Julie Delpy returns to the Berlinale with a film she both stars and directs, though this film is quite different from the contemporary comedy of her last effort, “Two Days in Paris.” In “The Countess,” Delpy appears as the infamous 17th century aristocrat Countess Erzebet Bathory. Her obsession with eternal beauty and power has been the topic of literature throughout the centuries after she is forced to end an affair with a younger man. At a party, she meets Istvan and falls madly in love. Their daliance is short lived, however, when Istvan’s father, Count Thurzo, forces his son to stop seeing Erzebet, which throws the Countess into a frenzy when she suspects her age difference was the catalyst for the Count’s rebuke. Consequently, Erzebet becomes obsessed with youth and believes she can achieve immortal beauty via the spilled blood of young female virgins.

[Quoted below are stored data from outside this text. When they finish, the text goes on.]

(** * Synthesize: the dual-provider orchestration pipeline

    A shallow embedding of the four variants of the pipeline:
    - [Server]  : model-combiner-js/index.js, the one-shot JSON endpoint;
    - [Stream]  : the server-sent-events endpoint with chat history;
    - [Batch]   : the two offline evaluation scripts ([runDynamicTest]).

    JavaScript strings are modelled by [string]; every definition of module
    [JS] is exact on strings whose code units are 7-bit (ASCII), which is the
    range all literals of the program live in.  The generative backends are
    external: their behaviour is an input of the model (a [completion] per
    call site), and the order in which the event loop resumes the two base
    tasks is an input too (a schedule). *)

From Stdlib Require Import String Ascii List Bool Arith Lia.
Import ListNotations.
Open Scope string_scope.
Open Scope list_scope.

(** Template literals are written with [^]; [++] is kept for lists. *)
Infix "^" := String.append (at level 30, right associativity) : string_scope.

(** ** The fragment of the String and Array prototypes the program uses *)

Module JS.

Definition nl : ascii := "010"%char.

(** WhiteSpace and LineTerminator code units below 128, as [trim] strips them. *)
Definition isWhiteSpace (c : ascii) : bool :=
  match nat_of_ascii c with
  | 9 | 10 | 11 | 12 | 13 | 32 => true
  | _ => false
  end.

Fixpoint trimStart (s : string) : string :=
  match s with
  | EmptyString => EmptyString
  | String c s' => if isWhiteSpace c then trimStart s' else s
  end.

Fixpoint trimEnd (s : string) : string :=
  match s with
  | EmptyString => EmptyString
  | String c s' =>
      match trimEnd s' with
      | EmptyString => if isWhiteSpace c then EmptyString else String c EmptyString
      | r => String c r
      end
  end.

(** [s.trim()] *)
Definition trim (s : string) : string := trimEnd (trimStart s).

(** [s.split(sep)] for a one-unit separator: never the empty array. *)
Fixpoint split (sep : ascii) (s : string) : list string :=
  match s with
  | EmptyString => [EmptyString]
  | String c s' =>
      if Ascii.eqb c sep then EmptyString :: split sep s'
      else match split sep s' with
           | h :: t => String c h :: t
           | [] => [String c EmptyString]
           end
  end.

“I heard about her story a long time ago and I liked the myth around her obsession with eternal beauty,” commented Delpy in Berlin. “I wanted to [tell the story] more like a Greek tragedy instead of being a horror film, which is how this story is usually portrayed.” In telling the story, Delpy viewed the Countess as falling on both sides of the feminist ideal.
“In a way, [the film] is feminist but also non-feminist. I think that it isn’t ‘feminist’ to say women are perfect. There is no such thing as ‘everyone being great,'” said Delpy. “We’re all individuals. People say that if women ruled the world things would be perfect and I don’t think that’s true.”
Delpy also drew parallels with contemporary society’s hypnotic ifatuation with youth and beauty through the film. “People with power [today] are also exposed. You see it in the entertainment industry with plastic surgery. Some people have a fear of losing youth and beauty. Some people associate that with losing power, and I think ppeople are afraid of aging because they associate it with death – and yeah, I have that fear too.”
As with her promotion of “Two Days in Paris” two years ago, Delpy energetically answered journalist questions with a very comfortable command of English, launching into verbose explanations in both English and French intermittently, even confessing that she is a bit highly strung.
“I’m hyper and psychotic and I have neuroses,” she said to moments of laughter. “Yet, I’m always tired, but I don’t sleep much. It’s terrible to live with me.”